主張 薬の保険除外は国民のためか  PDF

コメの価格高騰が話題になり、政府が食糧管理法という法律の下でコメの価格を決定していた時代のことを思い出した。1995年にこの法律が廃止されてコメの流通が自由化されたが、価格決定は一般の市場原理とは異なる複雑な方法があり、需給を反映していないと最近知った。価格高騰にはさまざまな原因があるようだが、気候変動の影響や農業の担い手が減少することを考えればその収穫量があり余るほどになるとは考えにくい。

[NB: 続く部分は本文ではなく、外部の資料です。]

Definition GetUpdateSqlInfo (predicates : AbsRdbPredicates) (row : Bucket.ValuesBucket) (resolution : Z) :
  errno + SqlInfo :=
  if Str.empty (tableName_ predicates) then inl E_EMPTY_TABLE_NAME
  else if Bucket.IsEmpty row then inl E_EMPTY_VALUES_BUCKET
  else
    match SqliteUtils.GetConflictClause resolution with
    | None => inl E_INVALID_CONFLICT_FLAG
    | Some clause =>
        let sql := update_loop row EmptyString ("UPDATE" +:+ clause +:+ " " +:+ tableName_ predicates +:+ " SET ") in
        let where_ := whereClause (base predicates) in
        let sql := if Str.empty where_ then sql else sql +:+ " WHERE " +:+ where_ in
        inr (mkSqlInfo sql (map snd row ++ bindArgs (base predicates)))
    end.

Definition GetDeleteSqlInfo (predicates : AbsRdbPredicates) : errno + SqlInfo :=
  if Str.empty (tableName_ predicates) then inl E_EMPTY_TABLE_NAME
  else
    let sql := "DELETE FROM " +:+ tableName_ predicates in
    let where_ := whereClause (base predicates) in
    let sql := if Str.empty where_ then sql else sql +:+ " WHERE " +:+ where_ in
    inr (mkSqlInfo sql (bindArgs (base predicates))).

Definition GetQuerySqlInfo (predicates : AbsRdbPredicates) (joinClause : string) (columns : list string) : errno + SqlInfo :=
  inr (mkSqlInfo (BuildQueryString predicates joinClause columns) (bindArgs (base predicates))).

(** [[a-zA-Z]] and [[a-zA-Z0-9_]]. *)
Definition is_letter (c : ascii) : bool := SqliteUtils.in_range 97 122 c || SqliteUtils.in_range 65 90 c.

(** A letter followed by word characters. *)
Definition is_name (s : string) : bool :=
  match s with EmptyString => false | String c r => is_letter c && SqliteUtils.all SqliteUtils.is_word r end.

(** [IsValidTableName]: a name, or two names with a dot between them; word characters
    contain no dot, so the first dot is the one of the pattern. *)
Definition IsValidTableName (tableName : string) : bool :=
  if Str.empty tableName then false
  else match Str.find_char "." tableName with
       | None => is_name tableName
       | Some n => is_name (Str.take n tableName) && is_name (Str.drop (S n) tableName)
       end.

(** The class of characters an asterisk, a comma or a space. *)
Definition bad_field_char (c : ascii) : bool := Ascii.eqb c "*" || Ascii.eqb c "," || Ascii.eqb c " ".

Definition IsValidFields (fields : list string) : bool :=
  if (length fields <=? 0)%nat || (FIELDS_LIMIT <? length fields)%nat then false
  else forallb (fun f => SqliteUtils.all (fun c => negb (bad_field_char c)) f) fields.

(** Space, tab, newline, carriage return, form feed, vertical tab. *)
Definition is_blank (c : ascii) : bool :=
  let n := N_of_ascii c in (n =? 32)%N || ((9 <=? n)%N && (n <=? 13)%N).

Definition Trim (str : string) : string :=
  match Str.find_first (fun c => negb (is_blank c)) str, Str.find_last (fun c => negb (is_blank c)) str with
  | Some start, Some end_ => Str.substr str start (end_ - start + 1)
  | _, _ => EmptyString
  end.

Definition BatchTrim (value : list string) : list string := map Trim value.

Definition IsValidReturningMaxCount (maxCount : Z) : bool :=
  if (maxCount <=? 0) || (MAX_RETURNING_COUNT <? maxCount) then false else true.

(** The loop of [HasDuplicateAssets] over the assets, with the set of the names seen. *)
Fixpoint dup_loop (names : list (string * unit)) (assets : list AssetValue) : bool :=
  match assets with
  | [] => false
  | a :: rest =>
      match OMap.lookup Str.ltb (a_name a) names with
      | Some _ => true
      | None => dup_loop (OMap.insert Str.ltb (a_name a) tt names) rest
      end
  end.

Definition HasDuplicateAssets (value : ValueObject) : bool :=
  match value with VAssets l => dup_loop [] l | _ => false end.

Definition HasDuplicateAssetsList (values : list ValueObject) : bool := existsb HasDuplicateAssets values.
Definition HasDuplicateAssetsRow (row : Bucket.ValuesBucket) : bool := existsb (fun kv => HasDuplicateAssets (snd kv)) row.
Definition HasDuplicateAssetsBatch (b : Buckets.ValuesBuckets) : bool :=
  existsb (fun p => HasDuplicateAssets (Buckets.deref (Buckets.heap b) p)) (Buckets.values b).

(** *** Lemmas *)

Definition keys (row : Bucket.ValuesBucket) : list string := map fst row.
Definition inserted (row : Bucket.ValuesBucket) : Bucket.ValuesBucket :=
  map (fun kv => (fst kv, UpdateAssetStatus (snd kv) Asset.STATUS_INSERT)) row.

(** No list of assets under REPLACE. *)
Definition insertable (row : Bucket.ValuesBucket) (resolution : Z) : Prop :=
  Forall (fun kv => (Value.GetType (snd kv) =? 7) && (resolution =? ON_CONFLICT_REPLACE) = false) row.

Lemma insert_loop_ok row resolution split sql bindArgs :
  insertable row resolution ->
  insert_loop row resolution split sql bindArgs =
  (inserted row,
   Some (sql +:+ (match row with [] => EmptyString | _ => split +:+ Str.join "," (keys row) end),
         bindArgs ++ map snd (inserted row))).
Proof.
  intros Hi. revert split sql bindArgs. induction Hi as [|[k v] row Hv Hi IH]; intros split sql bindArgs.
  - simpl. by rewrite Str.app_nil_r, app_nil_r.
  - cbn [insert_loop]. simpl in Hv. rewrite Hv, IH. cbn [inserted map fst snd]. f_equal. f_equal. f_equal.
    + destruct row as [|[k2 v2] row]; [by rewrite Str.app_nil_r|].
      change (keys ((k, v) :: (k2, v2) :: row)) with (k :: keys ((k2, v2) :: row)).
      rewrite (Str.join_cons _ k) by done. by rewrite !Str.app_assoc.
    + by rewrite <-app_assoc.
Qed.

(** What one column contributes to an update. *)
Definition update_piece (kv : string * ValueObject) : string :=
  if Value.GetType (snd kv) =? 7 then fst kv +:+ "=merge_assets(" +:+ fst kv +:+ ", ?)"
  else if Value.GetType (snd kv) =? 6 then fst kv +:+ "=merge_asset(" +:+ fst kv +:+ ", ?)"
  else fst kv +:+ "=?".

Lemma update_loop_eq row split sql :
  update_loop row split sql =
  sql +:+ (match row with [] => EmptyString | _ => split +:+ Str.join "," (map update_piece row) end).
Proof.
  revert split sql. induction row as [|[k v] row IH]; intros split sql; cbn [update_loop].
  - by rewrite Str.app_nil_r.
  - rewrite IH. fold (update_piece (k, v)). destruct row as [|kv2 row].
    + simpl. by rewrite Str.app_nil_r.
    + cbn [map]. rewrite (Str.join_cons _ (update_piece (k, v))) by done. by rewrite !Str.app_assoc.
Qed.

Definition quiet (s : string) : Prop := Str.count "?" s = 0%nat.

Lemma inr_inj' {A B} (x y : B) : @inr A B x = inr y -> x = y.
Proof. by intros [= ->]. Qed.

Lemma update_pieces_count row :
  Forall (fun kv => quiet (fst kv)) row -> Str.count "?" (Str.join "," (map update_piece row)) = length row.
Proof.
  intros Hq. rewrite Str.count_join_sep by done. induction Hq as [|[k v] row Hk Hq IH]; [done|].
  simpl. unfold quiet in Hk. simpl in Hk. rewrite IH.
  assert (Str.count "?" (update_piece (k, v)) = 1%nat) as ->; [|done].
  unfold update_piece. cbn [fst snd]. destruct (_ =? 7); [by rewrite !Str.count_app, Hk|].
  destruct (_ =? 6); by rewrite !Str.count_app, Hk.
Qed.

Lemma conflict_clause_quiet r c : SqliteUtils.GetConflictClause r = Some c -> quiet c.
Proof.
  unfold SqliteUtils.GetConflictClause. destruct (_ || _); [done|]. unfold SqliteUtils.ON_CONFLICT_CLAUSE.
  destruct (Z.to_nat r) as [|[|[|[|[|[|?]]]]]]; simpl; by intros [= <-].
Qed.

Lemma append_clause_count b n c t :
  quiet n -> quiet t -> Str.count "?" (AppendClause b n c t) = (Str.count "?" b + Str.count "?" c)%nat.
Proof.
  unfold quiet. intros Hn Ht. unfold AppendClause. destruct c as [|x c]; [simpl; lia|]. cbn [Str.empty].
  destruct (Str.empty t); rewrite !Str.count_app, Hn, ?Ht; simpl; lia.
Qed.

(** The decimal digits of a number contain no placeholder. *)
Lemma pretty_N_go_quiet x s : quiet s -> quiet (pretty_N_go x s).
Proof.
  unfold quiet. revert s. induction (N.lt_wf_0 x) as [x _ IH]. intros s Hs.
  assert (forall y, Str.count "?" (String (pretty_N_char y) s) = 0%nat) as Hc.
  { intros y. cbn [Str.count]. rewrite Hs. unfold pretty_N_char.
    destruct y as [|[[[[]|[]|]|[[]|[]|]|]|[[[]|[]|]|[[]|[]|]|]|]]; done. }
  destruct (decide (x = 0)%N) as [->|Hx]; [by rewrite pretty_N_go_0|].
  rewrite pretty_N_go_step by lia. apply IH; [apply N.div_lt; lia|apply Hc].
Qed.

Lemma pretty_Z_quiet (z : Z) : quiet (pretty z).
Proof.
  assert (forall p : positive, quiet (pretty p)) as Hp.
  { intros p. unfold pretty, pretty_positive, pretty, pretty_N. destruct (decide _); [done|].
    by apply pretty_N_go_quiet. }
  destruct z as [|p|p]; [done|apply Hp|]. unfold quiet.
  change (pretty (Z.neg p)) with ("-" +:+ pretty p). by rewrite Str.count_app, Hp.
Qed.

Lemma limit_offset_count b l o : Str.count "?" (AppendLimitAndOffset b l o) = Str.count "?" b.
Proof.
  unfold AppendLimitAndOffset. rewrite !append_clause_count by done.
  pose proof (pretty_Z_quiet l) as Hl. pose proof (pretty_Z_quiet o) as Ho. unfold quiet in *.
  destruct (l =? _), (o =? _); simpl; lia.
Qed.

Lemma dup_loop_spec names assets :
  OMap.sorted Str.ltb names ->
  dup_loop names assets = true <->
  ~ (NoDup (map a_name assets) /\ Forall (fun a => OMap.lookup Str.ltb (a_name a) names = None) assets).
Proof.
  revert names. induction assets as [|a assets IH]; intros names Hs; cbn [dup_loop map].
  { split; [done|]. intros H. destruct H. split; constructor. }
  destruct (OMap.lookup Str.ltb (a_name a) names) as [[]|] eqn:E.
  - split; [|done]. intros _ [_ H]. inversion H; subst. congruence.
  - rewrite IH by (by apply OMap.insert_sorted).
    assert (forall x, OMap.lookup Str.ltb x (OMap.insert Str.ltb (a_name a) tt names) = None <->
      OMap.lookup Str.ltb x names = None /\ x <> a_name a) as Hl.
    { intros x. rewrite OMap.lookup_insert by done. destruct (decide (x = a_name a)) as [->|Hne].
      - split; [done|]. by intros [_ H].
      - split; [done|]. by intros [H _]. }
    rewrite NoDup_cons, Forall_cons. setoid_rewrite Hl. rewrite !Forall_forall. split.
    + intros H (( Hni & Hnd) & _ & Hf). apply H. split; [done|]. intros y Hy. split; [by apply Hf|].
      intros Heq. apply Hni. rewrite <-Heq. by apply list_elem_of_fmap_2.
    + intros H [Hnd Hf]. apply H. split; [split; [|done]|split; [done|]].
      * intros Hin. apply list_elem_of_fmap in Hin as (y & Hy & Hiny). by destruct (Hf y Hiny).
      * intros y Hy. by apply Hf.
Qed.

Lemma strip_end_app a seg : strip_end (a +:+ seg) seg = Some a.
Proof.
  unfold strip_end. rewrite Str.size_app. replace (Str.size a + Str.size seg - Str.size seg)%nat with (Str.size a) by lia.
  destruct (Nat.leb_spec (Str.size seg) (Str.size a + Str.size seg)); [|lia].
  unfold Str.substr_from. rewrite Str.drop_app_size, String.eqb_refl. cbn [andb].
  unfold Str.substr. simpl Str.drop. by rewrite Str.take_app_size.
Qed.

Lemma find_last_slash dir name :
  Str.count "/" name = 0%nat -> Str.find_last (Ascii.eqb "/") (dir +:+ "/" +:+ name) = Some (Str.size dir).
Proof.
  intros Hn. induction dir as [|c dir IH].
  - cbn [String.append Str.find_last].
    assert (Str.find_last (Ascii.eqb "/") name = None) as ->; [|done].
    induction name as [|x name IHn]; [done|]. cbn [Str.count Str.find_last] in *.
    destruct (Ascii.eqb "/" x); [lia|]. by rewrite IHn.
  - change (String c dir +:+ "/" +:+ name) with (String c (dir +:+ "/" +:+ name)).
    cbn [Str.find_last]. by rewrite IH.
Qed.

政府が補助金を出して減反政策を継続していることも問題視されており、食糧需給に関する現状を見誤ると大きな混乱を招きかねない。
 現在、医療費削減のためにOTC類似薬の保険適用除外が議論されている。国会では保険適用除外を「現役世代の保険料負担を含む国民負担の軽減のため」としているが、これに対して日本医師会は、医療機関の受診控えによる健康被害、経済的負担の増加、薬剤の適正使用が難しくなることを挙げ強い懸念を表明している。現状でも自己判断で市販薬を使用して受診が遅れ、重症化して高額な医療費が発生することや病気の早期発見が遅れて長い治療期間や予後に影響することもある。
 高額な保険料を払った上に薬剤の自己負担を求められるとなれば、健康保険に加入しない国民が増えて、国民皆保険制度の崩壊にもつながりかねない。
 さらにOTC薬はお薬手帳に記載もなく、けいれんを起こす子どもには処方注意となっている抗ヒスタミン薬や薬の重複投与があった場合に薬の副作用かどうか分からなければ、医療安全にも関わる。
 数年前からかぜ薬や咳止めを本来の目的でなく精神への作用を目的として大量に服用する「オーバードーズ」が若者を中心に広がりつつあり、厚生労働省は薬剤師や販売者に通達を出しているが、現状はどうであろうか。救急搬送が増えれば、救急医療の圧迫にもつながりかねない。
 OTC類似薬の保険適用除外で医療費が削減できるという目算は否定しないが、現場で生じる課題に対して一つひとつ丁寧に解決策も含めて国会で議論してほしい。